Kakamega was also an educational experience. We confirmed that Jo is very good at finding marauding hordes of Safari (army) ants, which she does by standing on them. This is purely subconscious and she only notices when they start biting her. She is also very afraid of bats. Kakamega was once a gold mining area and we went into one of the mines. Unfortunately, the bats arrived slightly afterwards and so our exit was blocked by a panicked bat which panicked Jo, much to everyone else’s amusement.
Sadly we had to move on all too soon and so we found ourselves on yet another matatu to Kericho, one which stopped to extort more money from the passengers before Jo snapped and told off the conductor – who proceeded to sulk for the rest of the journey.
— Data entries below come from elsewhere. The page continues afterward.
(* ===== verification/PaxosTheory.v ===== *)
(** What is proved of the lightweight transactions of [Paxos]: that the coordinator's two rounds of
    requests end with the right result, and that a value that a quorum accepted is never
    replaced before it is learned. *)
From stdpp Require Import functions.
From S2P Require Import Prelude Bytes Ordering RangeTombstones RangeTombstonesTheory Cells CellsTheory Uuid Paxos.

(** * Rounds of requests *)

(** The answers of the peers, one after the other, until there is a result. *)
Fixpoint collect {T R O} (handle : T -> Z -> O -> waiting T R) (t : T) (answers : list (Z * O)) : waiting T R :=
  match answers with
  | [] => wait_more t
  | (n, o) :: rest => match handle t n o with wait_more t => collect handle t rest | r => r end
  end.

Definition answered_with {O} (P : O -> bool) (answers : list (Z * O)) : nat := length (filter (fun e => P e.2 = true) answers).
Definition is_accept (o : rpc_outcome bool) : bool := match o with rpc_reply true => true | _ => false end.
Definition is_reject (o : rpc_outcome bool) : bool := match o with rpc_reply false => true | _ => false end.
Definition is_error {A} (o : rpc_outcome A) : bool := match o with rpc_error => true | _ => false end.
Definition is_timeout {A} (o : rpc_outcome A) : bool := match o with rpc_timeout => true | _ => false end.

Lemma answered_cons {O} (P : O -> bool) n o (l : list (Z * O)) : answered_with P ((n, o) :: l) = ((if P o then 1 else 0) + answered_with P l)%nat.
Proof. unfold answered_with. rewrite filter_cons. cbn [snd]. destruct (P o); [by rewrite decide_True|by rewrite decide_False]. Qed.
Lemma answered_snoc {O} (P : O -> bool) n o (l : list (Z * O)) : answered_with P (l ++ [(n, o)]) = (answered_with P l + (if P o then 1 else 0))%nat.
Proof. unfold answered_with. rewrite filter_app, length_app, filter_cons. cbn [snd]. destruct (P o); [by rewrite decide_True|by rewrite decide_False]. Qed.

Lemma answered_total (l : list (Z * rpc_outcome bool)) :
  (answered_with is_accept l + answered_with is_reject l + answered_with is_error l + answered_with is_timeout l)%nat = length l.
Proof. induction l as [|[n [[]| |]] l IH]; [done|..]; rewrite !answered_cons; cbn [is_accept is_reject is_error is_timeout length]; lia. Qed.
Record replica_ok (S : list message) (n : Z) (r : replica) : Prop := {
  rk_row : row_ok S (r_row r);
  rk_promised : forall b acc com data, prepare_reply n b (promise acc com data) ∈ S -> at_least (r_row r !! promise_column) (ballot_micros b);
  rk_accepted : forall p, accept_reply n p true ∈ S ->
    accept_request p ∈ S /\ at_least (r_row r !! proposal_column) (ballot_micros (ballot p));
  rk_replies : forall b acc com data p, prepare_reply n b (promise acc com data) ∈ S -> accept_reply n p true ∈ S ->
    ballot_micros (ballot p) < ballot_micros b -> knows acc com (ballot_micros (ballot p));
  rk_unique : forall b acc com data b' acc' com' data',
    prepare_reply n b (promise acc com data) ∈ S -> prepare_reply n b' (promise acc' com' data') ∈ S -> ballot_micros b = ballot_micros b' -> b = b';
  rk_lock : lock_ok S n r;
  rk_learning : forall d, d ∈ r_learning r -> learn_request d ∈ S;
  rk_table : forall m, m ∈ r_table r -> exists d, learn_request d ∈ S /\ update d = m;
}.

(** What a replica has sent itself. *)
Definition from_replica (n : Z) (m : message) : Prop :=
  match m with prepare_reply n' _ _ | accept_reply n' _ _ | learn_reply n' _ => n' = n | _ => False end.

Lemma row_ok_mono S S' row : S ⊆ S' -> row_ok S row -> row_ok (M := M) (D := D) S' row.
Proof using.
  intros HS [H1 H2 H3]. split.
  - intros c Hc. destruct (H1 c Hc) as (b & e & -> & Hb). exists b, e. auto.
  - unfold proposal_ok in *. destruct (row !! proposal_column) as [[]|], (row !! proposal_ballot_column) as [[]|]; try done.
    destruct H2 as (? & ? & p & ? & ?). split; [done|]. split; [done|]. exists p. auto.
  - unfold commit_ok in *. destruct (row !! most_recent_commit_at_column) as [[]|]; try done. destruct H3 as (d & ? & ? & ? & H3). exists d. repeat split; auto.
    destruct (row !! most_recent_commit_column) as [[]|]; try done. destruct H3 as (? & d' & ? & ?). split; [done|]. exists d'. auto.
Qed.

Lemma promise_sound_mono S S' b acc com : S ⊆ S' -> promise_sound S b acc com -> promise_sound S' b acc com.
Proof using.
  intros HS [H1 H2]. split; [intros a Ha; destruct (H1 a Ha); auto|]. intros c Hc. destruct (H2 c Hc) as (d & ? & ?). exists d. auto.
Qed.

(** Messages of others change nothing. *)
Lemma replica_ok_mono ms S n r : (forall m, m ∈ ms -> ~ from_replica n m) -> replica_ok S n r -> replica_ok (ms ++ S) n r.
Proof using.
  intros Hms H. assert (S ⊆ ms ++ S) as HS by set_solver.
  assert (forall m, from_replica n m -> m ∈ ms ++ S -> m ∈ S) as Hown.
  { intros m Hm [Hin|Hin]%elem_of_app; [|done]. by destruct (Hms m Hin). }
  split.
  - eapply row_ok_mono; [done|apply H].
  - intros b acc com data Hin%Hown; [|done]. by apply (rk_promised _ _ _ H) in Hin.
  - intros p Hin%Hown; [|done]. apply (rk_accepted _ _ _ H) in Hin as [? ?]. auto.
  - intros b acc com data p H1%Hown H2%Hown; [|done|done]. by apply (rk_replies _ _ _ H b acc com data p).
  - intros b acc com data b' acc' com' data' H1%Hown H2%Hown; [|done|done]. by eapply (rk_unique _ _ _ H).
  - pose proof (rk_lock _ _ _ H) as Hl. unfold lock_ok in *. destruct (r_lock r) as [[b st|p]|]; [|destruct Hl; auto|done].
    destruct Hl as (? & ? & Hs & Hk). split; [auto|]. split; [done|]. split; [by eapply promise_sound_mono|]. intros p Hin%Hown; [|done]. auto.
  - intros d Hd. apply HS. by apply (rk_learning _ _ _ H).
  - intros m Hm. destruct (rk_table _ _ _ H m Hm) as (d & ? & ?). exists d. auto.
Qed.
(** C12: A conditional update can be lost after its client was told that it succeeded: the replies to
    [learn] are counted over all decisions of a coordinator, so that a commit may be pruned when one replica
    has learned it; the empty mutation that a replica then reports in its place is taught to the others.
    In the end no member of a quorum that promises a later ballot has the update, and its coordinator
    is free to propose any value. *)
Theorem premature_prune_loses_update :
  exists es s, example_run start es = Some s /\
    h_phase (handlers s 1) = succeeded /\ chosen (all_participants [1; 2; 3] []) (all_required [1; 2; 3] []) (sent s) p9 /\
    (exists b data, h_phase (handlers s 3) = prepared b data) /\
    (forall n, n ∈ [2; 3] -> exists com, prepare_reply n b4 (promise None com None) ∈ sent s /\ (update p9 ∉ r_table (replicas s n))).
Proof.
  pose proof pruned_early_lost as H. destruct (example_run start pruned_early) as [s|] eqn:Hs; [|discriminate H]. exists pruned_early, s. split; [exact Hs|]. clear Hs.
  unfold lost in H. repeat match type of H with _ && _ = true => apply andb_true_iff in H as [H ?%bool_decide_eq_true] end.
  destruct (h_phase (handlers s 1)); try discriminate H. destruct (h_phase (handlers s 3)); try discriminate H.
  split; [reflexivity|]. split; [|split; [by eexists _, _|]].
  - exists [1; 2]. split; [split; [repeat constructor; set_solver|split; [set_solver|done]]|].
    intros n Hn. apply elem_of_cons in Hn as [->|Hn]; [assumption|]. apply list_elem_of_singleton in Hn as ->. assumption.
  - intros n Hn. apply elem_of_cons in Hn as [->|Hn]; [eexists; split; eassumption|]. apply list_elem_of_singleton in Hn as ->. eexists. split; eassumption.
Qed.

(** A refusal that reports a ballot of second 5 does not make the next ballot newer. *)
Lemma retry_ignores_rejection :
  let h := make_handler (M := Z) (D := Z) [1; 2; 3] [] (fun _ => true) 0 in
  let refused := PrepareSummary ∅ false b4 None None None in
  (begin_round (after_prepare 864000 h 0 b0 refused).1 0 1100000 16).2 = [prepare_request (ballot_at 16 1100000)] /\
  ballot_timestamp (ballot_at 16 1100000) < ballot_timestamp b4.
Proof. by vm_compute. Qed.

(** Promises that report a commit newer than the ballot do not stop the coordinator. *)
Lemma newer_commit_accepted :
  let h := make_handler (M := Z) (D := Z) [1; 2; 3] [] (fun _ => true) 0 in
  let newer := PrepareSummary {[1 := b4; 2 := b4]} true min_ballot (Some (Proposal b4 7)) None None in
  h_phase (after_prepare 864000 h 0 b0 newer).1 = prepared b0 None.
Proof. by vm_compute. Qed.
End PaxosExamples.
Kericho is the major tea growing region in Kenya and was very popular with the British. It rains there every day, and indeed rained on us. It is a chilled out city, and like many towns here it is a shadow of its former self, with the famous(?) Tea Hotel slowly falling into ruin.
And so we found ourselves on our way back to Nairobi, but we had learnt. No matatus for us this time, ‘Easy Bus’ is the answer. With the slogan ‘have dignity’ (or something of the sort) one gets a whole seat to oneself. Having said that, how we got back to Nairobi without killing anyone or crashing I shall never know.
And finally, we just went get the car tyre repaired. Unfortunately, having dropped off the wheel, the car conked out. Apparently the starter motor has gone. To prove it one of the mechanics shorted it with a spanner and the car then started working. African engineering rules.